Teachers Teaching, Scientists Bringing the Lab
The program, often abbreviated to InSciEd Out, began in 2008 and received funding in 2009 from Mayo Clinic's Center for Clinical and Translational Science (often shortened to CCaTS and pronounced as "see-cats"). The center is a hub for advancing research, especially efforts that are developed in collaboration with communities that could benefit from the research results.
"InSciEd Out began as a partnership with schools and educators, trying to open up the pathway of science to more students," says Dr. Pierret. "As we did so, we realized we were interacting with the community in a way that brought folks forward and in a way that CCaTS has been trying to do through community engagement and through special populations. So it became a very natural partnership for CCaTS."
They started in the Rochester, Minnesota, school district. After gathering a few years of data, scientists from Mayo published a peer-reviewed article in the journal Zebrafish. They defined the program goal as improving science proficiency in the local school system through the power of partnership, writing, "Put simply, teachers are not asked to run a laboratory, and scientists are not asked to manage a kindergarten classroom." Instead, they write, scientists and teachers contribute their individual expertise to improve science education.
(Dr. Pierret in the zebrafish facility at Mayo Clinic. This photo was taken prior to the COVID-19 pandemic and masking/social distancing requirements.)
Critical Thinking and Observation: Skills for Life
In one of the four classrooms, the kids are grouped around the laptop.
"Is that the tail?"
"It is moving!"
"The tail looks like a banana."
As the students observe the zebrafish lifecycle, they draw what they see on the computer screen. After everyone has had a chance to draw, the scientist leads them through the process of comparing the pictures. She asks, "Does the image look different today than yesterday?" And "Why do you think it changed?" The discussion ranges from how a single cell becomes something like a spine or an eye, to the role of the brain in the body. Then a student asks if the fish will be grown up by tomorrow. The teacher reminds the student of the life cycle, and then the scientist asks, "How long do you think zebrafish live?"
Silence.
"How about dogs?" she tries. Someone shouts, "30."
"Ok, so how old are the oldest people you know?" she says.
"One-hundred," says one student. "One-hundred and ten," says another one.
The teacher breaks in, "We're not going to be silly," and the next chorus includes numbers in the 60- and 70-year-old range.

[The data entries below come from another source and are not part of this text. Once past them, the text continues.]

(* ===== verification/Collector.v ===== *)
(** The debug collector of development builds ([client/public/__manus__/debug-collector.js]): it
    records console calls, requests and interactions in bounded buffers and reports them. *)
From S2P Require Import Prelude JsString JsNumber Json.

(** ** Values *)

(** A value of JavaScript, as far as the collector looks into it: an error counts by its message
    and stack, objects by their own enumerable properties in order. *)
Unset Elimination Schemes.
Inductive value : Type :=
| v_undefined | v_null | v_bool (b : bool) | v_number (n : number) | v_string (s : jsstr)
| v_bigint (z : Z) | v_function (text : jsstr)
| v_error (message : jsstr) (stack : option jsstr)
| v_array (l : list value) | v_object (l : list (jsstr * value)).
Set Elimination Schemes.

Section value_ind.
  Variable P : value → Prop.
  Hypothesis Hleaf : ∀ v, match v with v_array _ | v_object _ => False | _ => True end → P v.
  Hypothesis Harr : ∀ l, Forall P l → P (v_array l).
  Hypothesis Hobj : ∀ l, Forall (λ kv, P kv.2) l → P (v_object l).

Fixpoint value_ind (v : value) : P v :=
    match v with
    | v_array l =>
        Harr l ((fix go (l : list value) : Forall P l :=
                   match l with
                   | [] => Forall_nil_2 _
                   | v :: l' => Forall_cons_2 _ _ _ (value_ind v) (go l')
                   end) l)
    | v_object l =>
        Hobj l ((fix go (l : list (jsstr * value)) : Forall (λ kv, P kv.2) l :=
                   match l with
                   | [] => Forall_nil_2 _
                   | kv :: l' => Forall_cons_2 _ _ _ (value_ind kv.2) (go l')
                   end) l)
    | v => Hleaf v I
    end.
End value_ind.

Fixpoint value_of_json (j : json) : value :=
  match j with
  | JNull => v_null | JBool b => v_bool b | JNumber n => v_number n | JString s => v_string s
  | JArray l => v_array (value_of_json <$> l)
  | JObject l => v_object ((λ kv, (kv.1, value_of_json kv.2)) <$> l)
  end.

(** What [JSON.stringify] writes for a value: nothing for [undefined] and functions, which leave
    a property out and are [null] in an array. *)
Fixpoint json_of_value (v : value) : option json :=
  match v with
  | v_undefined | v_function _ => None
  | v_null => Some JNull | v_bool b => Some (JBool b)
  | v_number n => Some (if is_finite n then JNumber n else JNull)
  | v_string s => Some (JString s)
  | v_bigint _ => Some JNull
  | v_error _ _ => Some (JObject [])
  | v_array l => Some (JArray ((λ v, default JNull (json_of_value v)) <$> l))
  | v_object l => Some (JObject (omap (λ kv, pair kv.1 <$> json_of_value kv.2) l))
  end.

(** A bigint anywhere makes [JSON.stringify] throw. *)
Fixpoint has_bigint (v : value) : bool :=
  match v with
  | v_bigint _ => true
  | v_array l => existsb has_bigint l
  | v_object l => existsb (λ kv, has_bigint kv.2) l
  | _ => false
  end.

(** [String(v)]; objects are without a [toString] of their own, and errors without a name. *)
Fixpoint value_text (v : value) : jsstr :=
  match v with
  | v_undefined => js "undefined" | v_null => js "null"
  | v_bool b => if b then js "true" else js "false"
  | v_number n => js_of_num n | v_string s => s | v_bigint z => js_of_Z z | v_function t => t
  | v_error message _ => if truthy message then js "Error: " ++ message else js "Error"
  | v_array l =>
      join (js ",") ((λ v, match v with v_undefined | v_null => [] | _ => value_text v end) <$> l)
  | v_object _ => js "[object Object]"
  end.

Definition value_truthy (v : value) : bool :=
  match v with
  | v_undefined | v_null => false
  | v_bool b => b
  | v_number n => negb (is_nan n) && negb (neqb n zero)
  | v_string s => truthy s
  | v_bigint z => negb (z =? 0)%Z
  | _ => true
  end.

Definition v_text (o : option jsstr) : value := match o with Some s => v_string s | None => v_null end.
Definition v_int (z : Z) : value := v_number (num_of_Z z).

(** ** Configuration *)

Definition console_size : nat := 500.
Definition network_size : nat := 200.
Definition ui_size : nat := 500.
Definition sensitiveFields : list jsstr :=
  [js "password"; js "token"; js "secret"; js "key"; js "authorization"; js "cookie"; js "session"].
Definition maxBodyLength : nat := 10240.
Definition uiInputMaxLen : nat := 200.
Definition uiTextMaxLen : nat := 80.
Definition scrollThrottleMs : Z := 500.

Section Collector.
Context `{UnicodeCase}.

(** ** Sanitizing *)

Definition names_secret (s : jsstr) : bool := existsb (λ f, includes f (toLowerCase s)) sensitiveFields.

(** [s.slice(0, n) + suffix] when the text is longer. *)
Definition truncated (n : nat) (suffix s : jsstr) : jsstr :=
  if (n <? length s) then take n s ++ suffix else s.

(** Writing the property [__proto__] of an object sets its prototype and makes no property. *)
Definition own_property {A} (kv : jsstr * A) : bool := negb (str_eqb kv.1 (js "__proto__")).

Fixpoint sanitizeValue (depth : nat) (v : value) : value :=
  if (5 <? depth) then v_string (js "[Max Depth]")
  else match v with
  | v_string s => v_string (truncated 1000 (js "...[truncated]") s)
  | v_array l => v_array (take 100 (sanitizeValue (S depth) <$> l))
  | v_object l =>
      v_object (js_filter own_property
        ((λ kv, (kv.1, if names_secret kv.1 then v_string (js "[REDACTED]")
                       else sanitizeValue (S depth) kv.2)) <$> l))
  | v_error _ _ => v_object []
  | _ => v
  end.

Definition formatArg (arg : value) : value :=
  match arg with
  | v_error message stack =>
      v_object [(js "type", v_string (js "Error")); (js "message", v_string message);
                (js "stack", match stack with Some s => v_string s | None => v_undefined end)]
  | v_null | v_array _ | v_object _ => sanitizeValue 0 arg
  | _ => v_string (value_text arg)
  end.

Definition formatArgs (args : list value) : value := v_array (formatArg <$> args).

(** The oldest entries go when there are too many. *)
Definition pruneBuffer {A} (buffer : list A) (maxSize : nat) : list A :=
  if (maxSize <? length buffer) then drop (length buffer - maxSize) buffer else buffer.

Definition tryParseJson (v : value) : value :=
  match v with
  | v_string s => match JSON_parse s with Some j => value_of_json j | None => v end
  | _ => v
  end.

(** ** Elements *)

(** An element of the page; [el_value] is absent where an element has no [value]. *)
Record Element := {
  el_tagName : jsstr; el_id : jsstr; el_attr : jsstr → option jsstr; el_value : option jsstr;
  el_innerText : option jsstr; el_textContent : option jsstr; el_noRecord : bool }.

"So if dogs don't live as long as humans," asks the scientist, "then do you think fish would?"
Thoughtful silence.
This experience of critical thinking, associating information to make reasonable deductions is a bonus in the zebrafish life cycle curriculum.
Scientists of the Future
Despite the occasional foray into gravity, the students do learn the objectives set out by the teacher. An added benefit is that the kids are exposed to volunteers that show them that scientists can be anyone.
"All of the research we've seen shows that if students are able to see a role as something done by someone they look like it makes a huge difference in whether they think they could do it," says Ekker.
When asked to draw a picture of a scientist, he continues, most kids will draw someone who looks sort of like Einstein. But after the zebrafish lesson — where volunteers tend to represent the spectrum of ethnicities and gender — the drawings change.
"At the end, you get fewer old white-haired guys in a lab coat," he says. "We're not trying to teach that lesson to them, right? We want it to be kind of passively learned throughout the process."
In addition to Minnesota, InSciEd Out is now present in Florida, Illinois, Puerto Rico, Ghana, and India. They've adapted their programming framework to address infectious disease transmission and mental health, and to support teacher-led research in the classroom.